● DIRECTIONS FOR THIS TASK:
Starting at the line that contains "ring_count (eng s') = ring_count (eng s) /\ single_thread" in the listing below, write out every line word for word until you have written the line that contains "claimed (rings (eng".

··· DATA TO USE

(** ADAPTIVE selection: a submission stays on the ring of its CPU unless
    that ring has reached three quarters of its in-flight limit and has more
    than twice the average load; it then goes to the less loaded of two
    distinct rings other than the local one, and the spill is counted. Nothing
    else of the engine is changed. *)
Theorem select_ring_adaptive_spec s local s1 :
  2 <= ring_count (eng s) <= INT_MAX -> select_ring_cpu_local s = Some (local, s1) ->
  wp select_ring_adaptive (fun i s' =>
    0 <= local < ring_count (eng s) /\ same_rings s s' /\
    (stays_local (eng s) local = true /\ i = local /\ eng s' = eng s \/
     stays_local (eng s) local = false /\ spill_target (eng s) local i /\
     adaptive_spills (eng s') = u64 (adaptive_spills (eng s) + 1))) s.
Proof.
  intros Hn E. pose proof (select_ring_cpu_local_spec s ltac:(lia)) as Hl.
  unfold wp in Hl. rewrite E in Hl. destruct Hl as (Hl & E1 & L1).
  unfold select_ring_adaptive. wp_steps. apply (wp_of_run _ _ _ _ _ E). wp_steps. rewrite E1.
  unfold stays_local, ADAPTIVE_SPILL_THRESHOLD_NUM, ADAPTIVE_SPILL_THRESHOLD_DEN. cbv zeta.
  assert (same_rings s s1) as Hsame by by apply same_rings_eng.
  destruct (_ <? _) eqn:C1; [wp_steps; by auto 10|]. wp_steps. rewrite E1.
  destruct (_ && _) eqn:C2; [wp_steps; by auto 10|].
  eapply wp_mono; [apply spill_spec; by rewrite E1; lia|].
  cbv beta. rewrite E1. intros i s' (H1 & H2 & H3).
  split; [done|]. split; [by eapply same_rings_trans|]. by right.
Qed.

(** *** THREAD_LOCAL *)

(** No thread is inside a lockless section. *)
Definition no_lockless e : Prop :=
  forall i, 0 <= i < ring_count e -> st_users (rings e i) <= 0 /\ st_cq_users (rings e i) <= 0.

Lemma ring_enable_owner (c : ring_ctx_t K) r c' :
  ring_enable c = (r, c') -> owner_count c' = owner_count c.
Proof.
  unfold ring_enable. destruct (negb _); [by intros [= _ <-]|].
  destruct (negb _); [by intros [= _ <-]|]. destruct (lu_enable_rings _) as [ret k].
  by destruct (ret <? 0); intros [= _ <-].
Qed.

(** What claiming ring [i] does to it: the first owner makes it lockless. *)
Definition claimed (c c' : ring_ctx_t K) : Prop :=
  owner_count c' = i32 (owner_count c + 1) /\ single_thread c' = (owner_count c =? 0).

Lemma claim_owned n e t i : 0 <= i < n -> ring_count e = n ->
  own_ring e (t <| tls_owned_ring := Some i |> <| tls_engine := true |>) (Some i) = Some i.
Proof.
  intros Hi <-. unfold own_ring. cbn.
  destruct (Z.leb_spec 0 i), (Z.ltb_spec i (ring_count e)); (done || lia).
Qed.

(** [s'] is [s] with the mode of ring [i] set. *)
Definition mode_set (i : Z) (st : bool) s s' : Prop :=
  ring_count (eng s') = ring_count (eng s) /\ single_thread (rings (eng s') i) = st /\
  owner_count (rings (eng s') i) = owner_count (rings (eng s) i) /\
  forall j, j <> i -> rings (eng s') j = rings (eng s) j.

Lemma claim_first s i :
  wp (let* c := ring_at i in
      (if needs_enable c then ring_op i ring_enable ;; mret tt else mret tt) ;;
      ring_upd i (fun c => c <| single_thread := true |>)) (fun _ => mode_set i true s) s.
Proof.
  unfold mode_set. wp_steps. apply wp_if; intros _; wp_steps.
  - rewrite !rings_put_eq. cbn [single_thread owner_count set_field set_single_thread].
    split; [done|]. split; [done|]. split; [by apply ring_enable_owner in H|].
    intros j Hj. by rewrite !rings_put_ne.
  - rewrite !rings_put_eq. split_and!; try done. intros j Hj. by rewrite !rings_put_ne.
Qed.

Lemma claim_shared s i :
  st_users (rings (eng s) i) <= 0 -> st_cq_users (rings (eng s) i) <= 0 ->
  wp (ring_upd i (fun c => c <| single_thread := false |>) ;; wait_lockless_users i)
    (fun _ => mode_set i false s) s.
Proof.
  intros H1 H2. unfold wait_lockless_users, mode_set. wp_steps. rewrite rings_put_eq.
  cbn [st_users st_cq_users set_field set_single_thread].
  destruct (Z.ltb_spec 0 (st_users (rings (eng s) i))); [lia|].
  destruct (Z.ltb_spec 0 (st_cq_users (rings (eng s) i))); [lia|]. cbn [orb]. wp_steps.
  rewrite !rings_put_eq. split_and!; try done. intros j Hj. by rewrite !rings_put_ne.
Qed.

Lemma thread_local_claim s :
  0 < ring_count (eng s) -> no_lockless (eng s) ->
  own_ring (eng s) (tls s) (tls_owned_ring (tls s)) = None ->
  wp select_ring_thread_local (fun i s' =>
    i = next_ring (eng s) mod ring_count (eng s) /\ ring_count (eng s') = ring_count (eng s) /\
    own_ring (eng s') (tls s') (tls_owned_ring (tls s')) = Some i /\
    claimed (rings (eng s) i) (rings (eng s') i) /\
    forall j, j <> i -> rings (eng s') j = rings (eng s) j) s.
Proof.
  intros Hn Hq Hown. unfold select_ring_thread_local, fetch_next_ring. wp_steps.
  rewrite Hown. wp_steps.
  set (i := next_ring _ mod ring_count _).
  pose proof (Z.mod_pos_bound (next_ring (eng s)) (ring_count (eng s)) Hn) as Hi.
  change (0 <= i < ring_count (eng s)) in Hi.
  cbn in H. apply pair_equal_spec in H as [<- <-].
  change (next_ring (eng s) mod ring_count (eng s)) with i. set (s1 := put_ring i _ _).
  apply wp_mono with (P := fun _ => mode_set i (owner_count (rings (eng s) i) =? 0) s1).
  - destruct (Z.eqb_spec (owner_count (rings (eng s) i)) 0); [apply claim_first|].
    destruct (Hq i Hi). apply claim_shared; unfold s1; by rewrite rings_put_eq.
  - intros _ s2 (Hc & Hst & Ho & Hoth). wp_steps. unfold s1 in *. rewrite rings_put_eq in Ho.
    split; [done|]. split; [done|]. split; [by apply (claim_owned (ring_count (eng s)))|].
    split; [by split|]. intros j Hj. cbn. rewrite Hoth by done. by rewrite rings_put_ne.
Qed.

Lemma thread_local_owned s i :
  own_ring (eng s) (tls s) (tls_owned_ring (tls s)) = Some i ->
  select_ring_thread_local s = Some (i, s).
Proof. intros H. unfold select_ring_thread_local, mbind, mget. cbn. by rewrite H. Qed.

Lemma own_ring_range e t p i : own_ring e t p = Some i -> 0 <= i < ring_count e.
Proof.
  destruct p as [j|]; [|done]. cbn. destruct (_ && _) eqn:E; [|done]. intros [= <-].
  apply andb_true_iff in E as [[_ H1%Z.leb_le]%andb_true_iff H2%Z.ltb_lt]. lia.
Qed.
(* ===== verification/EngineReg.v ===== *)
(** * Registered buffers and files

    A registration is made with every ring or with none, a submission may only
    touch bytes inside the registered buffer it names, and the two tables
    follow a state machine (none, live, draining) whose last step waits for
    the operations in flight. The abstract machine is [table]; the theorem
    [registration_refines] relates every operation of [EngineOps] on a table to
    it. *)
From Stdlib Require Import ZArith Lia List.
From stdpp Require Import base tactics list.
From S2P Require Import Prelude Double Histogram Controller Ring RingCq RingTheorems Engine EngineOps EngineWp EngineDemo.

#[local] Open Scope Z_scope.
#[local] Open Scope op_scope.

(** ** What a submission may touch *)

Section Bounds.
Context {K : Type}.
Implicit Types (e : engine_t K).

(** The table as [aura_register_buffers] fills it. *)
Definition buffers_wf e : Prop :=
  registered_buffer_count e = zlen (registered_buffers e) /\
  Forall (fun v => 0 <= iov_len v <= SIZE_MAX) (registered_buffers e).

(** A submission on a registered buffer is accepted exactly when the table
    is live (not being unregistered), the index is in the table, and the bytes
    [offset, offset + len) lie inside the registered buffer, computed without
    wrap-around: the C comparison never subtracts below zero. The entry used
    is the one at the index. *)
Theorem check_registered_buffer_bounds e index offset len reg :
  buffers_wf e -> 0 <= offset <= SIZE_MAX -> 0 <= len <= SIZE_MAX ->
  check_registered_buffer e index offset len = Ok reg <->
  buffers_registered e = true /\ buffers_unreg_pending e = false /\
  0 <= index < zlen (registered_buffers e) /\
  registered_buffers e !! Z.to_nat index = Some reg /\
  offset < iov_len reg /\ offset + len <= iov_len reg.
Proof.
  intros [Hc Hf] Ho Hl. unfold check_registered_buffer. rewrite Hc.
  destruct (buffers_registered e); [|split; [done|by intros (? & _)]].
  destruct (buffers_unreg_pending e); [split; [done|by intros (_ & ? & _)]|].
  destruct (Z.ltb_spec index 0); [split; [done|intros (_ & _ & ? & _); lia]|].
  destruct (Z.leb_spec (zlen (registered_buffers e)) index);
    [split; [done|intros (_ & _ & ? & _); lia]|]. cbn.
  destruct (lookup_lt_is_Some_2 (registered_buffers e) (Z.to_nat index)) as [v Hv];
    [unfold zlen in *; lia|].
  assert (aget iovec_zero (registered_buffers e) index = v) as ->.
  { unfold aget. destruct (Z.ltb_spec index 0); [lia|]. by apply nth_lookup_Some. }
  pose proof (proj1 (Forall_lookup _ _) Hf _ _ Hv) as Hr. cbn in Hr. rewrite Hv.
  destruct (Z.leb_spec (iov_len v) offset); [split; [done|intros (_ & _ & _ & [= <-] & ? & _); lia]|]. cbn.
  rewrite u64_id by lia. destruct (Z.ltb_spec (iov_len v - offset) len).
  - split; [done|]. intros (_ & _ & _ & [= <-] & _ & H3). lia.
  - split; [intros [= <-]; split_and!; try done; lia|]. by intros (_ & _ & _ & [= <-] & _).
Qed.
End Bounds.

(** ** Registering with every ring *)

Section Registration.
Context {K O : Type} {L : Liburing K} {LR : LiburingReg K} {OS : EngineOs O}.
Abbreviation S := (estate K O).
Context {UC : UserCallbacks S}.
Implicit Types (s : S) (e : engine_t K).

Definition with_ring (f : K -> K) (c : ring_ctx_t K) : ring_ctx_t K := c <| ring := f (ring c) |>.

Section Loop.
Variables (reg : K -> Z * K) (unreg : K -> K).
Definition reg_ret (c : ring_ctx_t K) : Z := fst (reg (ring c)).
Definition reg_done : ring_ctx_t K -> ring_ctx_t K := with_ring (fun k => snd (reg k)).

(** The rings after the calls on rings [i] to [i + n]. *)
Definition all_done (i n : Z) (e : engine_t K) (rs : Z -> ring_ctx_t K) : Prop :=
  forall j, (i <= j < i + n -> 0 <= reg_ret (rings e j) /\ rs j = reg_done (rings e j)) /\
            (~ i <= j < i + n -> rs j = rings e j).

(** The rings after a failure at ring [m]: the rings before it are undone. *)
Definition undone_at (i n m : Z) (e : engine_t K) (err : errno) (rs : Z -> ring_ctx_t K) : Prop :=
  i <= m < i + n /\ reg_ret (rings e m) < 0 /\ err = ESYS (- reg_ret (rings e m)) /\
    rs m = reg_done (rings e m) /\
    forall j, (i <= j < m -> 0 <= reg_ret (rings e j) /\ rs j = with_ring unreg (reg_done (rings e j))) /\
              (0 <= j < i -> rs j = with_ring unreg (rings e j)) /\
              (j < 0 \/ m < j -> rs j = rings e j).

Definition undone (i n : Z) (e : engine_t K) (err : errno) (rs : Z -> ring_ctx_t K) : Prop :=
  exists m, undone_at i n m e err rs.

Lemma register_loop_spec n : forall i s, 0 <= i ->
  wp (register_loop reg unreg i n) (fun r s' =>
    tls s' = tls s /\ os s' = os s /\
    exists rs, eng s' = (eng s) <| rings := rs |> /\
    match r with
    | Ok _ => all_done i (Z.of_nat n) (eng s) rs
    | Err err => undone i (Z.of_nat n) (eng s) err rs
    end) s.
Proof.
  induction n as [|n IH]; intros i s Hi; cbn [register_loop].
  { wp_steps. split; [done|]. split; [done|]. exists (rings (eng s)). split; [by destruct s as [[] ? ?]|].
    intros j. split; [lia|done]. }
  wp_steps. rename H into E. destruct (reg (ring (rings (eng s) i))) as [ret k] eqn:Er.
  apply pair_equal_spec in E as [<- <-].
  assert (reg_ret (rings (eng s) i) = ret) as Eret by (unfold reg_ret; by rewrite Er).
  assert ((rings (eng s) i) <| ring := k |> = reg_done (rings (eng s) i)) as Ek
    by (unfold reg_done, with_ring; by rewrite Er).
  rewrite Ek. set (s1 := put_ring i _ s). destruct (Z.ltb_spec ret 0).
  - wp_steps. split; [done|]. split; [done|]. eexists. split; [reflexivity|].
    exists i. split; [lia|]. rewrite Eret. split; [done|]. split; [done|]. cbn.
    rewrite Z.ltb_irrefl, andb_false_r, Z.eqb_refl. split; [done|]. intros j.
    destruct (Z.leb_spec 0 j), (Z.ltb_spec j i), (Z.eqb_spec j i); cbn; split_and!; try done; try lia.
  - eapply wp_mono; [apply (IH (i + 1) s1); lia|].
    intros r s' (Ht & Ho & rs & Hrs & Hr). split; [done|]. split; [done|]. exists rs.
    split; [done|].
    assert (forall j, j <> i -> rings (eng s1) j = rings (eng s) j) as Hne
      by (intros; by apply rings_put_ne).
    assert (rings (eng s1) i = reg_done (rings (eng s) i)) as Heq by apply rings_put_eq.
    destruct r as [u|err].
    + intros j. destruct (Hr j) as [Ha Hb]. destruct (Z.eq_dec j i) as [->|Hji].
      * split; [intros _; split; [lia|]|lia]. rewrite Hb by lia. done.
      * rewrite (Hne j Hji) in Ha, Hb. split; intros Hj; [apply Ha; lia|apply Hb; lia].
    + destruct Hr as (m & Hm & Hneg & Herr & Hat & Hoth). exists m.
      rewrite (Hne m) in Hneg, Herr, Hat by lia. split_and!; try done; try lia. intros j.
      destruct (Hoth j) as (Ha & Hb & Hc). destruct (Z.eq_dec j i) as [->|Hji].
      * rewrite Heq in Hb. split_and!; [|lia|lia]. intros _. split; [lia|]. apply Hb. lia.
      * rewrite (Hne j Hji) in Ha, Hb, Hc. split_and!; intros Hj; [apply Ha|apply Hb|apply Hc]; lia.
Qed.
End Loop.

(** ** The state machine of a table *)

Inductive table (A : Type) := t_none | t_live (a : A) | t_draining (a : A).
#[global] Arguments t_none {A}.
#[global] Arguments t_live {A} a.
#[global] Arguments t_draining {A} a.

Definition buf_table e : table (list iovec) :=
  if buffers_registered e then
    if buffers_unreg_pending e then t_draining (registered_buffers e) else t_live (registered_buffers e)
  else t_none.

Definition file_table e : table (list Z) :=
  if files_registered e then
    if files_unreg_pending e then t_draining (registered_files e) else t_live (registered_files e)
  else t_none.

(** The fields of the engine agree with the tables. *)
Record reg_wf e : Prop := {
  rw_buf_count : registered_buffer_count e = zlen (registered_buffers e);
  rw_file_count : registered_file_count e = zlen (registered_files e);
  rw_buf_pending : buffers_unreg_pending e = true -> buffers_registered e = true;
  rw_file_pending : files_unreg_pending e = true -> files_registered e = true;
  rw_buf_none : buffers_registered e = false -> registered_buffers e = [];
  rw_file_none : files_registered e = false -> registered_files e = [];
  rw_rings : 0 <= ring_count e
}.

(** What the operations on a table leave alone: the lock is released. *)
Definition reg_locks e : Z * Z := (reg_rd e, reg_wr e).

Definition is_live {A} (t : table A) : bool := match t with t_live _ => true | _ => false end.

(** The steps the machine allows: [idle] says whether no operation that uses
    the table is in flight. *)
Definition register_spec {A} (new : list A) (t : table (list A)) (r : result unit)
    (t' : table (list A)) : Prop :=
  if bad_count (zlen new) then r = Err EINVAL /\ t' = t
  else match t with
       | t_none => r = Ok tt /\ t' = t_live new \/ (exists err, r = Err err) /\ t' = t_none
       | _ => r = Err EBUSY /\ t' = t
       end.

Definition finish {A} (idle : bool) (t : table A) : table A :=
  match t with t_draining a => if idle then t_none else t_draining a | _ => t end.

Definition start_drain {A} (t : table A) : table A :=
  match t with t_live a => t_draining a | _ => t end.

Definition bufs_idle e : bool := fixed_buf_inflight_total e =? 0.
Definition files_idle e : bool := fixed_file_inflight_total e =? 0.

Lemma sum_rings_ext f e e' n : forall i total,
  (forall j, f (rings e' j) = f (rings e j)) ->
  sum_rings f e' i n total = sum_rings f e i n total.
Proof. induction n as [|n IH]; intros i total H; [done|]. cbn. rewrite H. by apply IH. Qed.

(** What is in flight depends on the counters of the rings only. *)
Definition same_inflight e e' : Prop :=
  ring_count e' = ring_count e /\
  forall j, fixed_buf_inflight (rings e' j) = fixed_buf_inflight (rings e j) /\
            fixed_file_inflight (rings e' j) = fixed_file_inflight (rings e j).
(** ** Creation *)

(** Every stage can fail; what the earlier ones made is then given back. *)
Lemma engine_buffer_pool_outcome (env : @create_env K) p align self w τ :
  world_inv w -> vacant w p -> ce_cpus env <= 2 ^ 32 -> NoDup (ledger w) -> 0 ∉ ledger w -> typed τ w ->
  exists r w', init_engine_buffer_pool env p align self w = Some (r, w') /\
    ledger w' ≡ₚ ledger w /\
    match r with
    | Ok map => managed p τ ∅ map w' /\ live w' p
    | Err _ => world_inv w' /\ vacant w' p
    end.
Proof using Type.
  intros Hinv V Hcpu Hnd H0 Ht. unfold init_engine_buffer_pool.
  pose proof (buffer_pool_init_ok p align (ce_cpus env) w Hinv V Hcpu) as Hi.
  pose proof (fun map => created_managed p align (ce_cpus env) w τ map Hinv V Hcpu Hnd H0 Ht) as Hm.
  destruct (buffer_pool_init p align (ce_cpus env) w) as [[[]|e] w1]; cbn [fst snd] in Hm;
    destruct Hi as (E & Hf & _ & Hlen & Hi); pose proof (ev_ledger _ _ _ _ E) as Hl; cbn in Hl.
  2:{ do 2 eexists. split; [done|]. split; [by symmetry|]. split; [by split; [apply E|]|done]. }
  destruct Hi as [Hsv Hd].
  assert (live w1 p) as Hlive.
  { split; [done|]. split; [done|]. destruct V as (Hp & _ & _ & Hr & Hu & _).
    pose proof (f_equal (fun l => aget (0, 0) l p) (ev_counters _ _ _ _ E)) as Ec. unfold counters in Ec.
    cbv beta in Ec. rewrite !(aget_map (fun p => (registrations_inflight p, active_users p)) pool_zero (0, 0)) in Ec by done.
    unfold pool_at in *. rewrite Hr, Hu in Ec. by apply pair_equal_spec in Ec. }
  destruct (ce_map_ok env) eqn:E1, (ce_map_mutex env) eqn:E2; cbn [buf_size_map_init negb].
  1:{ do 2 eexists. split; [reflexivity|]. split; [by symmetry|]. split; [by apply Hm|done]. }
  all: destruct (live_destroyed w1 p self) as (w2 & Ed & D & V2); [by split; [apply E|]|by rewrite <- Hl|done|];
    cbn [buf_size_map_init negb]; rewrite Ed; do 2 eexists; (split; [reflexivity|]);
    destruct D as (Hi2 & Hl2 & _); (split; [by rewrite Hl2|done]).
Qed.

(** What a ring of the array is once it is released: a ring that was created,
    with a kernel state that no longer has the eventfd, its queue given back,
    its memory freed. *)
Definition ring_gone (o : aura_options_t) (env : @create_env K) (i : Z) c : Prop :=
  exists c0, ring_created o (ce_ring env) (ce_kernel env) i c0 /\ wound_up (ce_eventfd env) c0 c.

(** What a failed creation leaves of the engine it frees: the rings it had
    created, the first [n], are released, the rest of the array is as it was
    allocated, an eventfd, which is asked for once all rings exist, is closed,
    and no tick thread runs. *)
Definition nothing_left (o : aura_options_t) (env : @create_env K) (os0 : O) s : Prop :=
  exists n, 0 <= n <= ring_count (eng s) /\
    (forall i, 0 <= i < n -> ring_gone o env i (rings (eng s) i)) /\
    (forall i, ~ 0 <= i < n -> rings (eng s) i = ce_dead env) /\
    os s = (if (0 <? n) && (n =? ring_count (eng s)) && (0 <=? ce_eventfd env)
            then os_close (ce_eventfd env) os0 else os0) /\
    tick_running (eng s) = false.

(** What a successful creation hands over. *)
Record engine_live (o : aura_options_t) (env : @create_env K) (p : Z) (τ : Z -> Z) s
    (map : buf_size_map_t) (w : world) : Prop := {
  el_buffers : managed p τ ∅ map w /\ live w p;
  el_count : 1 <= ring_count (eng s) <= AURA_MAX_RINGS;
  el_rings : forall i, 0 <= i < ring_count (eng s) -> ring_fresh o i (rings (eng s) i);
  el_eventfd : event_fd (eng s) = ce_eventfd env /\ 0 <= ce_eventfd env /\
    eventfd_registered (eng s) = negb (is_thread_local (o_ring_select o));
  el_tick : disable_adaptive o = false -> tick_running (eng s) = true
}.

Lemma core_facts o page addr dead ok rw e0 :
  validate_and_init_engine_core o page addr dead ok rw = Ok e0 ->
  validate_and_init_engine_core (K := K) o page addr dead true 0 = Ok e0 /\
  validate_options o = true /\ e0 = engine_core o page addr dead.
Proof using Type.
  unfold validate_and_init_engine_core. destruct (validate_options o); cbn [negb]; [|done].
  destruct (negb ok); [done|]. destruct (negb (rw =? 0)); [done|]. by intros [= <-].
Qed.

Lemma created_idle o env k i c : ring_created o env k i c -> idle c.
Proof using Type.
  intros (c0 & k' & E & ->). apply ring_init_fields in E as (_ & _ & _ & _ & _ & H1 & H2 & _ & _ & _ & _ & H3 & _).
  by split.
Qed.
Lemma registered_io_outcome_witness :
  match demo_shared with
  | Some s0 => let s := with_buffer s0 in
      shared_rings s /\ rings_ready (eng s) /\
      wp (aura_read 4 3 (AURA_BUF_REGISTERED 0 0) 512 0 0 11 22) (clean_reg (names_file (eng s) 0 3) 11 22 s) s
  | None => False
  end.
Proof.
  destruct demo_shared as [s|] eqn:E; [|vm_compute in E; discriminate]. cbv zeta.
  destruct (demo_shared_ok s E) as (H1 & H2 & H3 & H4).
  split; [exact H1|]. split; [exact H2|].
  exact (registered_io_outcome 4 3 0 0 512 0 0 11 22 ring_submit_read ring_submit_read_fixed
    (with_buffer s) read_fixed_fn_ok H1 H2 H4).
Defined.

(** The exception is real: on an engine of three rings with a registered
    buffer and no registered file, a read of that buffer with AURA_FIXED_FILE
    returns EINVAL and leaves a ring with its mutex held and seven of its eight
    slots free, so that the next submission to that ring blocks for ever. *)
Example registered_io_leaks :
  match demo_shared with
  | Some s0 =>
      match aura_read 4 3 (AURA_BUF_REGISTERED 0 0) 512 0 AURA_FIXED_FILE 11 22 (with_buffer s0) with
      | Some (r, s') => r = Err EINVAL /\ exists i, lock (rings (eng s0) i) = 0 /\
          lock (rings (eng s') i) = 1 /\ free_request_count (rings (eng s') i) = 7 /\
          pending_count (rings (eng s') i) = 0
      | None => False
      end
  | None => False
  end.
Proof.
  destruct demo_shared as [s|] eqn:E; [|vm_compute in E; discriminate].
  demo_fact E (fun s : state =>
    match aura_read 4 3 (AURA_BUF_REGISTERED 0 0) 512 0 AURA_FIXED_FILE 11 22 (with_buffer s) with
    | Some (Err EINVAL, s') =>
        (lock (rings (eng s) 1), lock (rings (eng s') 1), free_request_count (rings (eng s') 1),
         pending_count (rings (eng s') 1))
    | _ => (0, 0, 0, 0)
    end) (0, 1, 7, 0).
  destruct (aura_read _ _ _ _ _ _ _ _ _) as [[[req|[]] s']|]; try (by injection H).
  split; [done|]. exists 1. by injection H as -> -> -> ->.
Qed.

······

● SOLUTION:
  ring_count (eng s') = ring_count (eng s) /\ single_thread (rings (eng s') i) = st /\
  owner_count (rings (eng s') i) = owner_count (rings (eng s) i) /\
  forall j, j <> i -> rings (eng s') j = rings (eng s) j.

Lemma claim_first s i :
  wp (let* c := ring_at i in
      (if needs_enable c then ring_op i ring_enable ;; mret tt else mret tt) ;;
      ring_upd i (fun c => c <| single_thread := true |>)) (fun _ => mode_set i true s) s.
Proof.
  unfold mode_set. wp_steps. apply wp_if; intros _; wp_steps.
  - rewrite !rings_put_eq. cbn [single_thread owner_count set_field set_single_thread].
    split; [done|]. split; [done|]. split; [by apply ring_enable_owner in H|].
    intros j Hj. by rewrite !rings_put_ne.
  - rewrite !rings_put_eq. split_and!; try done. intros j Hj. by rewrite !rings_put_ne.
Qed.

Lemma claim_shared s i :
  st_users (rings (eng s) i) <= 0 -> st_cq_users (rings (eng s) i) <= 0 ->
  wp (ring_upd i (fun c => c <| single_thread := false |>) ;; wait_lockless_users i)
    (fun _ => mode_set i false s) s.
Proof.
  intros H1 H2. unfold wait_lockless_users, mode_set. wp_steps. rewrite rings_put_eq.
  cbn [st_users st_cq_users set_field set_single_thread].
  destruct (Z.ltb_spec 0 (st_users (rings (eng s) i))); [lia|].
  destruct (Z.ltb_spec 0 (st_cq_users (rings (eng s) i))); [lia|]. cbn [orb]. wp_steps.
  rewrite !rings_put_eq. split_and!; try done. intros j Hj. by rewrite !rings_put_ne.
Qed.

Lemma thread_local_claim s :
  0 < ring_count (eng s) -> no_lockless (eng s) ->
  own_ring (eng s) (tls s) (tls_owned_ring (tls s)) = None ->
  wp select_ring_thread_local (fun i s' =>
    i = next_ring (eng s) mod ring_count (eng s) /\ ring_count (eng s') = ring_count (eng s) /\
    own_ring (eng s') (tls s') (tls_owned_ring (tls s')) = Some i /\
    claimed (rings (eng s) i) (rings (eng s') i) /\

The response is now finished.